--- EXERCISE DATA Enclosed Below ---
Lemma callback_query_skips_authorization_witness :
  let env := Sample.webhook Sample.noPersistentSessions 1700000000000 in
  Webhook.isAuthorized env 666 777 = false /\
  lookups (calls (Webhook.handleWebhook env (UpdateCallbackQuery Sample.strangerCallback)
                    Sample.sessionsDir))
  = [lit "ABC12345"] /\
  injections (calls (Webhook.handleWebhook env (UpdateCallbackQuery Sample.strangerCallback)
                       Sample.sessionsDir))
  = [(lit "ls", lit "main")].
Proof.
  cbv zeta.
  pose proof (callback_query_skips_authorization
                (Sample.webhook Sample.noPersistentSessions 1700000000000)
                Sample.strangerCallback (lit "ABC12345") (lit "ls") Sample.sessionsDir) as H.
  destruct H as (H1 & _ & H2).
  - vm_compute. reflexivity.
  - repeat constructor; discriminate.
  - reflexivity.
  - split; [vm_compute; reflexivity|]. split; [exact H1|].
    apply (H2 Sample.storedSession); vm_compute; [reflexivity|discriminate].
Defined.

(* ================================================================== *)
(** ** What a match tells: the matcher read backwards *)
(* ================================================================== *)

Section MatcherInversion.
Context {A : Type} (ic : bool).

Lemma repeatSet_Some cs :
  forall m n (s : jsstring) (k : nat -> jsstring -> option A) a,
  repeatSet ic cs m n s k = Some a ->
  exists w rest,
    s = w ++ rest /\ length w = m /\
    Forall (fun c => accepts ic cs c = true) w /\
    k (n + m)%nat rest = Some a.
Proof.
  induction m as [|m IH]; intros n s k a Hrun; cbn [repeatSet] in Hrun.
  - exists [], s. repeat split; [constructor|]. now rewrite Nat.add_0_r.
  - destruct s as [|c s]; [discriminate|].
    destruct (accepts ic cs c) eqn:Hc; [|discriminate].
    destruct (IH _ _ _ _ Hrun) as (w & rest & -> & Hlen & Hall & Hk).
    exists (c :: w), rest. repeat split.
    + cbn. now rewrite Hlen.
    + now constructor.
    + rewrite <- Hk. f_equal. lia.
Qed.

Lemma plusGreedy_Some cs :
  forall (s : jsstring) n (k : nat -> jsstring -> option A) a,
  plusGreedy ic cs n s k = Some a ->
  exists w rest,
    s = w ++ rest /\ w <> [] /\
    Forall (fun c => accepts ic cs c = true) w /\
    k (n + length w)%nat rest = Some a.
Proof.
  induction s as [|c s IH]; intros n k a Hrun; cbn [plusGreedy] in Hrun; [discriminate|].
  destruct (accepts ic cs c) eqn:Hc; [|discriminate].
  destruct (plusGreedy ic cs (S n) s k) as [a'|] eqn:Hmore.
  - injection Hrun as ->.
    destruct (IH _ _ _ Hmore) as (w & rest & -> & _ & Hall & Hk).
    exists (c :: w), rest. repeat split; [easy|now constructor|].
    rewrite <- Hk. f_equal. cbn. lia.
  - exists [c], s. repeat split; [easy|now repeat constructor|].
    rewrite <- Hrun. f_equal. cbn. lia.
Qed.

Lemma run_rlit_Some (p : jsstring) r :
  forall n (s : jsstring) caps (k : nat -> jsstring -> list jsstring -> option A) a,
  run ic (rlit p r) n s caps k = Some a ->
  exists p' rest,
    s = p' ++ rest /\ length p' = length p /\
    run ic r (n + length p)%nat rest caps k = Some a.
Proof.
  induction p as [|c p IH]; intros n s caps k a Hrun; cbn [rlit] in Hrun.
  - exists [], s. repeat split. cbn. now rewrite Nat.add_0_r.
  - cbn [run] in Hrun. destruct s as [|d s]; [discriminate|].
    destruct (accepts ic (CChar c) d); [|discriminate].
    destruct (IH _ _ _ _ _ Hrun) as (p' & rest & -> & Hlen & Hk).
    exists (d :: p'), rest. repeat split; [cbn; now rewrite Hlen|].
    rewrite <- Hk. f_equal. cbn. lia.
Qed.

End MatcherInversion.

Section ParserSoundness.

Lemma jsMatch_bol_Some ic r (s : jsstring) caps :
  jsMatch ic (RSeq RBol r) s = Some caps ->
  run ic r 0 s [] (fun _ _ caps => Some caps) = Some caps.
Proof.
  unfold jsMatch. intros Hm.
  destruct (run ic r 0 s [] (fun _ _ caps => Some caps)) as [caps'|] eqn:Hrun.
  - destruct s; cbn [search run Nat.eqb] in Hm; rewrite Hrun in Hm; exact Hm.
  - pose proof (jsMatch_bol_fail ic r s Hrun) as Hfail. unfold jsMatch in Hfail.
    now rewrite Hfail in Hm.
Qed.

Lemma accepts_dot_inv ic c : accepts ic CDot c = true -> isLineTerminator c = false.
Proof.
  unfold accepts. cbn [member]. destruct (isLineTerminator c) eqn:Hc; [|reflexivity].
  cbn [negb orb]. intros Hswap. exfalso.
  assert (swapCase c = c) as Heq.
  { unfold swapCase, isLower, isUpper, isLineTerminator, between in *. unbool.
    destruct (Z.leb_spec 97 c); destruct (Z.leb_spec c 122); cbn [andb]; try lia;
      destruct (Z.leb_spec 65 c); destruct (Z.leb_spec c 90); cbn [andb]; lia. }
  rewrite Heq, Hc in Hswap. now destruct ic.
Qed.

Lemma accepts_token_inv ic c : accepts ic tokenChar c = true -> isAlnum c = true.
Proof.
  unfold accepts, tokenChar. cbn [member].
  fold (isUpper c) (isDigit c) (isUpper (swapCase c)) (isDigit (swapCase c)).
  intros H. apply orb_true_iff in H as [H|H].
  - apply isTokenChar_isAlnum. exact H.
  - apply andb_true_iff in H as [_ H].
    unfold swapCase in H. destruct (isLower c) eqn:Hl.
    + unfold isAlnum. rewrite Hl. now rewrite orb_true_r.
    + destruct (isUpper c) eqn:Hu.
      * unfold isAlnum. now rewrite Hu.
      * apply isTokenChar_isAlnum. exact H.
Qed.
--- End of Enclosed EXERCISE DATA ---
■ TASK BRIEF
On how many lines of the data does "handleWebhook" appear? Give only that number.

■ ANSWER TO THIS PROBLEM
2